▶ _TO DO_
Would you please output only the lines from the one containing "suspension point of this one. *)" through the end of the entries below, exactly as written?

▶ _TASK MATERIAL_
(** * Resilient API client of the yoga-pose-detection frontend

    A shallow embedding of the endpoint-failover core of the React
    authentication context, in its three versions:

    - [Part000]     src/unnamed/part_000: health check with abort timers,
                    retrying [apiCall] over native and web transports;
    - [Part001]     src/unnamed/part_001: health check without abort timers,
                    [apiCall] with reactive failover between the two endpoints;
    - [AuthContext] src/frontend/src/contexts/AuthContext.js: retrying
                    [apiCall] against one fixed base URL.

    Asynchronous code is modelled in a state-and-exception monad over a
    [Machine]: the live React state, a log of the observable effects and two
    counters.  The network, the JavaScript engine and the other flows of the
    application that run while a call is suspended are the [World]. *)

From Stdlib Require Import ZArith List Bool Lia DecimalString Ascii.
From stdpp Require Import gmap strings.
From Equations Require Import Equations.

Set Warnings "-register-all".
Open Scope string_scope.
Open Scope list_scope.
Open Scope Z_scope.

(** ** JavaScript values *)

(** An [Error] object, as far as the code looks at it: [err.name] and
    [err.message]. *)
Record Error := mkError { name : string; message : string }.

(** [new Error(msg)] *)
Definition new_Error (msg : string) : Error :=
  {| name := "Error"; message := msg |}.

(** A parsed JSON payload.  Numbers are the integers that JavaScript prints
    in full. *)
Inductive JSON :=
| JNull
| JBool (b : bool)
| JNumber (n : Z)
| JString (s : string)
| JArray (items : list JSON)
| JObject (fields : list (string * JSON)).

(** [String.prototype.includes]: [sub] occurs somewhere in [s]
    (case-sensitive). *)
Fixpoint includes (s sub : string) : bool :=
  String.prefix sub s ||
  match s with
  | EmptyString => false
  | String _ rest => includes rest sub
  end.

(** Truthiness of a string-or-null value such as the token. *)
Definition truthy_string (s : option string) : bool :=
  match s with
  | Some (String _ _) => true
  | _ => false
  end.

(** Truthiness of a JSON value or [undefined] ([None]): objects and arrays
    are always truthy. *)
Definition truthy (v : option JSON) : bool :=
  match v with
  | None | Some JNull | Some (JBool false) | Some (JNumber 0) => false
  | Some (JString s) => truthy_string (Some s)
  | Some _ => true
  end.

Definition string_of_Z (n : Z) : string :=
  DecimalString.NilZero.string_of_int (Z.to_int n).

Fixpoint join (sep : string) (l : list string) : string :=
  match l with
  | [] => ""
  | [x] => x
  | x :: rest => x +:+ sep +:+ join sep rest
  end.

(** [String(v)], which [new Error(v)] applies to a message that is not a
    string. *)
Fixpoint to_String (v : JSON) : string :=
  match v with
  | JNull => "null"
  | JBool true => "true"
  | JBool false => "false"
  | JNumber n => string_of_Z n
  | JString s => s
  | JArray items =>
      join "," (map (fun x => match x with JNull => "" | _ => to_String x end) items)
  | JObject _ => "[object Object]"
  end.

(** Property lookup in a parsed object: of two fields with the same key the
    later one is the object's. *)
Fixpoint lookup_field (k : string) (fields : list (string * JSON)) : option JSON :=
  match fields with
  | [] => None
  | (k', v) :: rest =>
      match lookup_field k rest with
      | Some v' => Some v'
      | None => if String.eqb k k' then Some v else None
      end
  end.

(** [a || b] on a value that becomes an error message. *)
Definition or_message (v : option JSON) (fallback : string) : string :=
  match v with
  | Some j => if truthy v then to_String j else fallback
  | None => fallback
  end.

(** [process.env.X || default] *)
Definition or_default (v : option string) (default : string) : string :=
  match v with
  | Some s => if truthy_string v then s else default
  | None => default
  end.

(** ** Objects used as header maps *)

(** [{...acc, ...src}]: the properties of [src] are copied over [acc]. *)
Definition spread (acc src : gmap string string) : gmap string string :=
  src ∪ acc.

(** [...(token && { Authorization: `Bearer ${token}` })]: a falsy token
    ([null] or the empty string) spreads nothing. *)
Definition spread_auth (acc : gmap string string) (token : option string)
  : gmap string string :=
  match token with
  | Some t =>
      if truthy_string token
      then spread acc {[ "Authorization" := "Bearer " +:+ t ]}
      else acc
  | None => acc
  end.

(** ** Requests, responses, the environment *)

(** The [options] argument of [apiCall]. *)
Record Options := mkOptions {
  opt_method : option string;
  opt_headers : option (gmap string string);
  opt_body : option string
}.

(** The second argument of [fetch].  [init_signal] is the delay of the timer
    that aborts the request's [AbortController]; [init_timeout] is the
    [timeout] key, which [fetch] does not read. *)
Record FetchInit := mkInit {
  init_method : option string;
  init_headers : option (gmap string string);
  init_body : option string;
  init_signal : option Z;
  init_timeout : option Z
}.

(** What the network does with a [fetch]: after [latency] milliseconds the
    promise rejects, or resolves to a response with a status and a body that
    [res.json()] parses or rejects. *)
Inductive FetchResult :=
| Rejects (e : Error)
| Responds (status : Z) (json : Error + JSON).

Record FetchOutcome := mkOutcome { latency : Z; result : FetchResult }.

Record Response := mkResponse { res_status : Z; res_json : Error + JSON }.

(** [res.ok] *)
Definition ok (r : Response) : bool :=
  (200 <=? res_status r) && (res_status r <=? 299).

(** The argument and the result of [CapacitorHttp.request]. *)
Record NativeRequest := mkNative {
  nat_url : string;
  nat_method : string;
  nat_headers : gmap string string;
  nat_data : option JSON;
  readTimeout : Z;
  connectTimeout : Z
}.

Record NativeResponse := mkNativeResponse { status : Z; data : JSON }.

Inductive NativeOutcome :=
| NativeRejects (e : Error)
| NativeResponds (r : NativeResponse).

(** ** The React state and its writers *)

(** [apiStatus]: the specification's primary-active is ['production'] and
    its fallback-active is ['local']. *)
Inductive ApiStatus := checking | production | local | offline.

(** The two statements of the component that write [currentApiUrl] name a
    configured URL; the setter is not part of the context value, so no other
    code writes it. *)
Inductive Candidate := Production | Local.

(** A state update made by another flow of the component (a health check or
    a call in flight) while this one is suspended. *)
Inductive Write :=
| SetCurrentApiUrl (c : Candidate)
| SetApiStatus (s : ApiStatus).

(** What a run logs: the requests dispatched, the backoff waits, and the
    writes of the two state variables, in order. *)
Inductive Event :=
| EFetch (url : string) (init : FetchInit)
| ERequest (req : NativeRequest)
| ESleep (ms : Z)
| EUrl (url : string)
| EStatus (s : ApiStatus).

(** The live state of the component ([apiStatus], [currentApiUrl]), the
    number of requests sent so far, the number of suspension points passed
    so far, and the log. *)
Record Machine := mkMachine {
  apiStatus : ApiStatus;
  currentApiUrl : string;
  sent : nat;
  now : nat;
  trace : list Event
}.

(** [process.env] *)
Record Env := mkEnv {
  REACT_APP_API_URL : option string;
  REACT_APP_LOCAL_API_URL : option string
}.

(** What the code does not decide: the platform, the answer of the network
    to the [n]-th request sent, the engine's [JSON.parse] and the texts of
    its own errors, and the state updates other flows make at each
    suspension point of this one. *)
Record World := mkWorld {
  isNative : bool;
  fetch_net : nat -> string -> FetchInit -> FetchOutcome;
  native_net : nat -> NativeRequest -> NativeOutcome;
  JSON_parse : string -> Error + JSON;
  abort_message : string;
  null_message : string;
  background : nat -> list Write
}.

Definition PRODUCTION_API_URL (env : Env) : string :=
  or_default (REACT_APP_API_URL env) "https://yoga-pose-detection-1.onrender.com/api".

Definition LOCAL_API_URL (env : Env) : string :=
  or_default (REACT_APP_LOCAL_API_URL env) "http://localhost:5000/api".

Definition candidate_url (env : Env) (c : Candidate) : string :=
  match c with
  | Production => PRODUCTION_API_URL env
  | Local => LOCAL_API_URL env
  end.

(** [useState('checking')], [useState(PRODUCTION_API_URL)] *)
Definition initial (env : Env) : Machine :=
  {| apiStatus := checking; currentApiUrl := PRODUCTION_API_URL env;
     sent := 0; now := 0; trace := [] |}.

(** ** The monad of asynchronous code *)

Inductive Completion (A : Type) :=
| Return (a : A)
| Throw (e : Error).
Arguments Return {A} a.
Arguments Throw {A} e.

▶ _OUTPUT FOR THIS EXERCISE_
    suspension point of this one. *)
Record World := mkWorld {
  isNative : bool;
  fetch_net : nat -> string -> FetchInit -> FetchOutcome;
  native_net : nat -> NativeRequest -> NativeOutcome;
  JSON_parse : string -> Error + JSON;
  abort_message : string;
  null_message : string;
  background : nat -> list Write
}.

Definition PRODUCTION_API_URL (env : Env) : string :=
  or_default (REACT_APP_API_URL env) "https://yoga-pose-detection-1.onrender.com/api".

Definition LOCAL_API_URL (env : Env) : string :=
  or_default (REACT_APP_LOCAL_API_URL env) "http://localhost:5000/api".

Definition candidate_url (env : Env) (c : Candidate) : string :=
  match c with
  | Production => PRODUCTION_API_URL env
  | Local => LOCAL_API_URL env
  end.

(** [useState('checking')], [useState(PRODUCTION_API_URL)] *)
Definition initial (env : Env) : Machine :=
  {| apiStatus := checking; currentApiUrl := PRODUCTION_API_URL env;
     sent := 0; now := 0; trace := [] |}.

(** ** The monad of asynchronous code *)

Inductive Completion (A : Type) :=
| Return (a : A)
| Throw (e : Error).
Arguments Return {A} a.
Arguments Throw {A} e.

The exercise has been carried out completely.